──────── Available records

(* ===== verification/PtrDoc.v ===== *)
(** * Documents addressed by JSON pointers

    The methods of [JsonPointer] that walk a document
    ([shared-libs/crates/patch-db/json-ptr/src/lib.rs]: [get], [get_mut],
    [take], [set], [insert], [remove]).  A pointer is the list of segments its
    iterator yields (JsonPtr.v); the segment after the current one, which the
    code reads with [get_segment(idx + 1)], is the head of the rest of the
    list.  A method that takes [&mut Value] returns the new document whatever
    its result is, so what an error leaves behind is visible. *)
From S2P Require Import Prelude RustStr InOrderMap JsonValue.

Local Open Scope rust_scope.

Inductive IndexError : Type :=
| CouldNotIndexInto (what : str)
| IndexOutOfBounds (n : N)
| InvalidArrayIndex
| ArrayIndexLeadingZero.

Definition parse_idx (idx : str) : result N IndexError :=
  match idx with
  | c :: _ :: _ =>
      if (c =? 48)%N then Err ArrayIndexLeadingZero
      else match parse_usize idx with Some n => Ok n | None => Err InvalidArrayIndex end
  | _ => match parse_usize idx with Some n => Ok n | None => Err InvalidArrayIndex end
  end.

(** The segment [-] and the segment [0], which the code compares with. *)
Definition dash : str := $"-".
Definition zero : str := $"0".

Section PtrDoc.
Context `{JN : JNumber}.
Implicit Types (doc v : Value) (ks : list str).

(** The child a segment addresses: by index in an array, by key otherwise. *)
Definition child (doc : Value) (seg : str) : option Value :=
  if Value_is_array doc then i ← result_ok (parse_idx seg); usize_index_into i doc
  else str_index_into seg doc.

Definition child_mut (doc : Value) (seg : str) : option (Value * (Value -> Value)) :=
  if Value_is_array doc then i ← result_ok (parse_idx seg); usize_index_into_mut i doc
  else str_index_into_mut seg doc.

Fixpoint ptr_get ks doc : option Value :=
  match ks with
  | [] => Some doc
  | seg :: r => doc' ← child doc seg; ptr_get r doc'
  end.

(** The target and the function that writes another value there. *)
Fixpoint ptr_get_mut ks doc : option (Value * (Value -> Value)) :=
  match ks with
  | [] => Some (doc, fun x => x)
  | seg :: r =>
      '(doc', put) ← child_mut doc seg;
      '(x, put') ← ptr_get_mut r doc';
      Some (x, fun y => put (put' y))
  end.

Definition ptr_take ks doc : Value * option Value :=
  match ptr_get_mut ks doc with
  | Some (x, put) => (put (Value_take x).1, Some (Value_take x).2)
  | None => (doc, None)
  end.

────────────────
──────── Available records

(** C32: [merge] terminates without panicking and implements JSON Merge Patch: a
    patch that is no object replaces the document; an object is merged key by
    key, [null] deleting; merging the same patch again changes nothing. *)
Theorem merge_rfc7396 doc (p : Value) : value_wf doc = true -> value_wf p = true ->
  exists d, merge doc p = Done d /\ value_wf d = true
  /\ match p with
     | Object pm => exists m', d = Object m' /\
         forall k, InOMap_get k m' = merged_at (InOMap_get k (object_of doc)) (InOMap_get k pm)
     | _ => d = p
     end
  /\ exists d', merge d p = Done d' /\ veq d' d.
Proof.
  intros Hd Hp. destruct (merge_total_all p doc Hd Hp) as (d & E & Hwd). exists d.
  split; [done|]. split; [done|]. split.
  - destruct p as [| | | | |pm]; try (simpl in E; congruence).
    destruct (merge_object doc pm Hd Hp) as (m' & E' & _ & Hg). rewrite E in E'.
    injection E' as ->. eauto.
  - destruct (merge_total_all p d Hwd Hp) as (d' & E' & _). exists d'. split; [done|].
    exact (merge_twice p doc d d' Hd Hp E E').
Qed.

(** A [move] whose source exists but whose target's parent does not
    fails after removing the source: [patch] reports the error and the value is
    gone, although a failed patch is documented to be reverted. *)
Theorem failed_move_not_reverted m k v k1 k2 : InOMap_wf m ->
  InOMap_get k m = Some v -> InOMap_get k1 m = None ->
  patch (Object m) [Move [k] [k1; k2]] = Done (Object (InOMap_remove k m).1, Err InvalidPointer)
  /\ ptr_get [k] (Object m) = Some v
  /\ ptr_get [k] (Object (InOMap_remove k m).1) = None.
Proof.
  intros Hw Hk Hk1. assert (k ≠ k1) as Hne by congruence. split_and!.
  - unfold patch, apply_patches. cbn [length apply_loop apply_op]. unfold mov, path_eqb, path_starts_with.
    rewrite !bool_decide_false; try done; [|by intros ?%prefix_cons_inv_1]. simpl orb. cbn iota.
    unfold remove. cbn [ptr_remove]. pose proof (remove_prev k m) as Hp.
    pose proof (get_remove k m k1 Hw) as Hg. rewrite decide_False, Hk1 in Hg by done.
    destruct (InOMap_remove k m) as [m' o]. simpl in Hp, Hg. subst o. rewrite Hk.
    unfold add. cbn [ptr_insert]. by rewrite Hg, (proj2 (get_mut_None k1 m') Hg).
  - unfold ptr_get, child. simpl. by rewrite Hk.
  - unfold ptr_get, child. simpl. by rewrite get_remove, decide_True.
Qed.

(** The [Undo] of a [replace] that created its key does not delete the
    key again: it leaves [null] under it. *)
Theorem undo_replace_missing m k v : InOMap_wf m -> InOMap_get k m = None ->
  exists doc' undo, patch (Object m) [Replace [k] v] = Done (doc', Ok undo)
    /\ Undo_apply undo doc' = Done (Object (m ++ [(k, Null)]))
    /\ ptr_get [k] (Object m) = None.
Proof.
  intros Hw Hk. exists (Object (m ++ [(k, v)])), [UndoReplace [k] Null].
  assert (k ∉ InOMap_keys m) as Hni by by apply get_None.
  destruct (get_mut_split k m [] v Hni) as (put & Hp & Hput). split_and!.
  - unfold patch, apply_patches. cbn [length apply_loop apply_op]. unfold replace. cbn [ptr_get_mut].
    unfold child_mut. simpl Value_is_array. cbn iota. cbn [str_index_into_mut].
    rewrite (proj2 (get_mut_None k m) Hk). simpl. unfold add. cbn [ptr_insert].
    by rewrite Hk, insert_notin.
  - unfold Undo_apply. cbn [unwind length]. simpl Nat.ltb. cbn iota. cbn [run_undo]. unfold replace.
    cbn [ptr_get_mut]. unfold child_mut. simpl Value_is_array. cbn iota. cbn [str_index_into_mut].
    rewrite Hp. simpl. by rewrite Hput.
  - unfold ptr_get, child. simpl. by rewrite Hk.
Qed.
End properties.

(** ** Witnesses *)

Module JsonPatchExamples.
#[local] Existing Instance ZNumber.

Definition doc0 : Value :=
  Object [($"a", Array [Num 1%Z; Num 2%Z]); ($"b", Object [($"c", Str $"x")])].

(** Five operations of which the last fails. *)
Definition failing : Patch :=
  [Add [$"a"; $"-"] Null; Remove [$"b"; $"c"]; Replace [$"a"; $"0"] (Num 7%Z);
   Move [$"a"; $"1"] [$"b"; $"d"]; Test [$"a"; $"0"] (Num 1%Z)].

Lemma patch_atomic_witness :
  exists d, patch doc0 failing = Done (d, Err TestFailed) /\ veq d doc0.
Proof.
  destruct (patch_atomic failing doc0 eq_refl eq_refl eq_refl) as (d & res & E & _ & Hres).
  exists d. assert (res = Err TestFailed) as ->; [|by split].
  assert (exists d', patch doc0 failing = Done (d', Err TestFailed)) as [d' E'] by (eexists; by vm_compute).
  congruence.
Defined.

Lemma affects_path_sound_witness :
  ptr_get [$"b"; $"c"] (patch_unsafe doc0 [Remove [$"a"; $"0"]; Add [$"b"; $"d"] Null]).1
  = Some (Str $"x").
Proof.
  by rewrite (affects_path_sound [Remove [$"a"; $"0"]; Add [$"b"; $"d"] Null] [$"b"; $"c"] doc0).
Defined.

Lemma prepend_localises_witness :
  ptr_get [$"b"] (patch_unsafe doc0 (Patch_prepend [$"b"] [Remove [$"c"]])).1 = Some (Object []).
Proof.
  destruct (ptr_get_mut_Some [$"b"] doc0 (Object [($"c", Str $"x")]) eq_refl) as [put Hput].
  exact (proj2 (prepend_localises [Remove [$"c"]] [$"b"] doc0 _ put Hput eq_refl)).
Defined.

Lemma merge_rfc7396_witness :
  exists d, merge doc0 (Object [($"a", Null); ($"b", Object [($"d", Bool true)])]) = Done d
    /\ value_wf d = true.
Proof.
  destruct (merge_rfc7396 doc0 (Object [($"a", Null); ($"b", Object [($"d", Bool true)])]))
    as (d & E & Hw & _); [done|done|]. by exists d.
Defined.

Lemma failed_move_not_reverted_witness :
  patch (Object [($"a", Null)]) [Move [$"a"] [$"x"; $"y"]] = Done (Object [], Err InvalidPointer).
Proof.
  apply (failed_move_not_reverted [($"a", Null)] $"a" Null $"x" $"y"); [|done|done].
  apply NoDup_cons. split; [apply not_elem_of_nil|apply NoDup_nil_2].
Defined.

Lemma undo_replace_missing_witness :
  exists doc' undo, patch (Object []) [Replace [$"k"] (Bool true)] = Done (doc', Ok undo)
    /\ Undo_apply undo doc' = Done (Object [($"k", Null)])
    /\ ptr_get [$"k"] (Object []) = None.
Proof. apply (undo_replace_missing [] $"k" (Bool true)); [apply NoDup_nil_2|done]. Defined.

────────────────

*Required action*: What you give back should be only the lines of the records above, starting at the line with "else match parse_usize" and ending at the line with "else str_index_into seg doc.", restated word for word.

*Task solution*:
      else match parse_usize idx with Some n => Ok n | None => Err InvalidArrayIndex end
  | _ => match parse_usize idx with Some n => Ok n | None => Err InvalidArrayIndex end
  end.

(** The segment [-] and the segment [0], which the code compares with. *)
Definition dash : str := $"-".
Definition zero : str := $"0".

Section PtrDoc.
Context `{JN : JNumber}.
Implicit Types (doc v : Value) (ks : list str).

(** The child a segment addresses: by index in an array, by key otherwise. *)
Definition child (doc : Value) (seg : str) : option Value :=
  if Value_is_array doc then i ← result_ok (parse_idx seg); usize_index_into i doc
  else str_index_into seg doc.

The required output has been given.